(** * Image-validating webhook: a shallow embedding of the decision code

    The development follows the Go sources of the repository:
    - [GoStrings]: the functions of Go's [strings] package that the sources call;
    - [Legacy]: package [server], the handler that inspects trust data through a
      docker daemon ([getImageInfo], [hasMatchedSigner], [getDigest], [isSignedImage]);
    - [Trust]: package [trust], the reduction of notary metadata to a trust
      summary ([GetSignedMetadata] and its helpers);
    - [Pods]: package [pods], the validator ([CheckIsValidAndAddDigest],
      [addDigestWhenImageValid], [getBasicAuthForRegistry]);
    - [Sample]: a small cluster on which the functions are run.
    The properties follow the definitions, package by package.

    Go strings are [string] (a list of bytes), a Go [(value, error)] pair coming
    from a collaborator is a [result], remote calls are recorded in a trace by a
    small writer monad, and a slice updated by index is a list updated with
    stdpp's insert. *)

From Stdlib Require Import ZArith Lia.
From stdpp Require Import base option list strings gmap sorting.

Local Open Scope string_scope.
Local Open Scope list_scope.

(** ** Errors, results and traces *)

(** A Go [error] is represented by its message. *)
Definition error : Type := string.

(** The [(value, err)] pair returned by a collaborator: [err != nil] is [Err]. *)
Inductive result (A : Type) : Type :=
| Ok (a : A)
| Err (e : error).
Arguments Ok {A} a.
Arguments Err {A} e.

(** ** Go's [strings] package *)

Module GoStrings.

(** [strings.HasPrefix]. *)
Definition HasPrefix (s prefix : string) : bool := String.prefix prefix s.

(** [strings.Contains]: [substr] occurs somewhere in [s]. *)
Fixpoint Contains (s substr : string) : bool :=
  HasPrefix s substr ||
  match s with
  | EmptyString => false
  | String _ s' => Contains s' substr
  end.

(** [strings.LastIndex]: the byte index of the last occurrence, or [-1]. *)
Fixpoint LastIndex (s substr : string) : Z :=
  match s with
  | EmptyString => if HasPrefix s substr then 0%Z else (-1)%Z
  | String _ s' =>
      let r := LastIndex s' substr in
      if (0 <=? r)%Z then (r + 1)%Z
      else if HasPrefix s substr then 0%Z else (-1)%Z
  end.

(** The slice expressions [s[:hi]] and [s[lo:]] (indices in range). *)
Fixpoint slice_to (s : string) (hi : nat) : string :=
  match hi, s with
  | S n, String c s' => String c (slice_to s' n)
  | _, _ => EmptyString
  end.

Fixpoint slice_from (s : string) (lo : nat) : string :=
  match lo, s with
  | S n, String _ s' => slice_from s' n
  | _, _ => s
  end.

(** [strings.Split] for a non-empty separator: [skip] counts the bytes of a
    separator occurrence that are still to be consumed, [cur] is the piece
    being collected. *)
Fixpoint Split_aux (s sep : string) (skip : nat) (cur : string) : list string :=
  match s with
  | EmptyString => [cur]
  | String c s' =>
      match skip with
      | S k => Split_aux s' sep k cur
      | O =>
          if HasPrefix s sep
          then cur :: Split_aux s' sep (String.length sep - 1) EmptyString
          else Split_aux s' sep O (cur +:+ String c EmptyString)
      end
  end.

Definition Split (s sep : string) : list string := Split_aux s sep O EmptyString.

(** [strings.TrimPrefix]. *)
Definition TrimPrefix (s prefix : string) : string :=
  if HasPrefix s prefix then slice_from s (String.length prefix) else s.

End GoStrings.


(** ** Remote calls and their trace *)

(** The calls the code makes to its collaborators: the cluster's API server,
    the docker daemon of the helper pod and the notary client. *)
Inductive Event : Type :=
| GetSecret (namespace name : string)
| ListSecrets
| ListRegistries
| GetSignerKey (name : string)
| ListSignerPolicies (namespace : string)
| ListPods (namespace labelSelector : string)
| ExecCmd (pod container namespace command : string)
| FetchSignature (image basicAuth notaryURL : string).

#[global] Instance Event_eq_dec : EqDecision Event.
Proof. solve_decision. Defined.

(** A computation returns its value and the calls it made, in order. *)
Definition M (A : Type) : Type := (A * list Event)%type.
(** X19: whatever the inputs and whatever git answers, a run executes nothing but
    [rev-parse], the fetch, [notes show], the write and the push, in this
    order, each at most once, and stops at the first of them it does not
    reach. *)
Theorem run_git_commands_bounded E w :
  ∃ commitSha body k,
    k `prefix_of`
      [revParseArgs; fetchArgs (notesRefOf E); showArgs (notesRefOf E);
       addArgs (notesRefOf E) body commitSha; pushArgs]
    ∧ git_calls (run E w).2 = git_calls w ++ k.
Proof.
  destruct (readInput E (getInput E (js "values")) (getInput E (js "values_file")) w)
    as [[notes|message] w1] eqn:Hread.
  - destruct (objectKeysLength notes) as [[|n]|message] eqn:Hkeys.
    + exists [], [], []. split; [by eexists|]. rewrite app_nil_r.
      apply (run_without_store E w notes w1 (Normal 0)); auto.
    + destruct (execGit_cases E revParseArgs w) as [[shaOut Hrev]|[message Hrev]].
      * destruct (run_until_write E w notes w1 n shaOut Hread Hkeys Hrev)
          as (merged & events & _ & ->).
        set (w5 := World _ (log w ++ events)).
        set (body := JSON_stringify E merged).
        exists (trim shaOut), body.
        destruct (execGit_cases E (addArgs (notesRefOf E) body (trim shaOut)) w5)
          as [[out Hadd]|[message Hadd]].
        -- set (w6 := World (git_calls w5 ++ [addArgs (notesRefOf E) body (trim shaOut)])
                        (log w5)).
           destruct (execGit_cases E pushArgs w6) as [[out' Hpush]|[message Hpush]].
           ++ exists [revParseArgs; fetchArgs (notesRefOf E); showArgs (notesRefOf E);
                      addArgs (notesRefOf E) body (trim shaOut); pushArgs].
              split; [by exists []|].
              rewrite (store_tail_pushed _ _ _ _ _ out out') by done.
              subst w5. cbn [git_calls snd]. by rewrite <- app_assoc.
           ++ exists [revParseArgs; fetchArgs (notesRefOf E); showArgs (notesRefOf E);
                      addArgs (notesRefOf E) body (trim shaOut); pushArgs].
              split; [by exists []|].
              rewrite (store_tail_push_fails _ _ _ _ _ out message) by done.
              subst w5. cbn [git_calls snd]. by rewrite <- app_assoc.
        -- exists [revParseArgs; fetchArgs (notesRefOf E); showArgs (notesRefOf E);
                   addArgs (notesRefOf E) body (trim shaOut)].
           split; [by exists [pushArgs]|].
           rewrite (store_tail_add_fails _ _ _ _ _ message) by done.
           subst w5. cbn [git_calls snd]. by rewrite <- app_assoc.
      * exists [], [], [revParseArgs]. split; [by eexists|].
        rewrite (run_store E w notes w1 n) by done.
        unfold try_catch, getCurrentCommit. fold revParseArgs.
        by rewrite (mbind_throw _ _ _ message
                      (World (git_calls w ++ [revParseArgs])
                         (log w ++ [Info (js "Notes to store: " ++ JSON_stringify E notes)])))
          by (by apply execGit_fails).
    + exists [], [], []. split; [by eexists|]. rewrite app_nil_r.
      apply (run_without_store E w notes w1 (Throw message)); eauto.
  - exists [], [], []. split; [by eexists|]. rewrite app_nil_r.
    rewrite (run_input_error E w message w1 Hread). cbn [snd git_calls].
    pose proof (readInput_git_calls E (getInput E (js "values"))
                  (getInput E (js "values_file")) w) as Hcalls.
    by rewrite Hread in Hcalls.
Qed.

(** ** The merge *)

Lemma copyDataProperties_empty (m : gmap str json) :
  copyDataProperties ∅ (JObject m) = m.
Proof.
  apply map_eq. intros k. rewrite lookup_copyDataProperties. simpl.
  destruct (m !! k); [done|]. apply lookup_empty.
Qed.

(** X14: the merge is idempotent: merging [notes] once more into the merge
    of [existing] and [notes] changes nothing, so storing the same value on
    top of its own result leaves the map as it is. *)
Theorem spread2_idempotent existing notes :
  spread2 (spread2 existing notes) notes = spread2 existing notes.
Proof.
  unfold spread2. f_equal. apply map_eq. intros k.
  rewrite !lookup_copyDataProperties. simpl.
  rewrite !lookup_copyDataProperties. simpl.
  destruct (ownProps notes !! k); [done|].
  destruct (ownProps existing !! k); [done|]. by rewrite !lookup_empty.
Qed.

(** X13: an existing note that is JSON without properties ([null], a number,
    a boolean, the empty object, array or string) adds nothing: git is run
    as [notes --ref R add -f -m <json> <commit>] where [<json>] serializes
    the new map alone. *)
Theorem addOrUpdateNotes_existing_without_properties (E : Env) (w : world)
    (new : gmap str json) (existing : json)
    (commitSha notesRef output syntaxError : str) :
  exec_git E (git_calls w) [js "notes"; js "--ref"; notesRef; js "show"]
    = ExecExits 0 output →
  JSON_parse E (trim output) = Normal existing →
  JSON_parse E [] = Throw syntaxError →
  ownProps existing = ∅ →
  git_calls (addOrUpdateNotes E (JObject new) commitSha notesRef w).2 =
    git_calls w
    ++ [[js "notes"; js "--ref"; notesRef; js "show"];
        [js "notes"; js "--ref"; notesRef; js "add"; js "-f"; js "-m";
         JSON_stringify E (JObject new);
         commitSha]].
Proof.
  intros Hshow Hparse Hempty Hprops.
  rewrite <- showArgs_vector, <- addArgs_vector.
  apply (addOrUpdateNotes_found E w _ _ _ _ output Hshow).
  destruct (trim output) as [|c s] eqn:Hout; [congruence|].
  simpl. rewrite Hparse. unfold spread2. f_equal. apply map_eq. intros k.
  rewrite !lookup_copyDataProperties, Hprops. simpl.
  destruct (new !! k); [done|]. by rewrite !lookup_empty.
Qed.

-*-*-

#### Problem statement:
From the records above, count how many lines hold the string "Theorem", then give only that number.

#### Task result:
3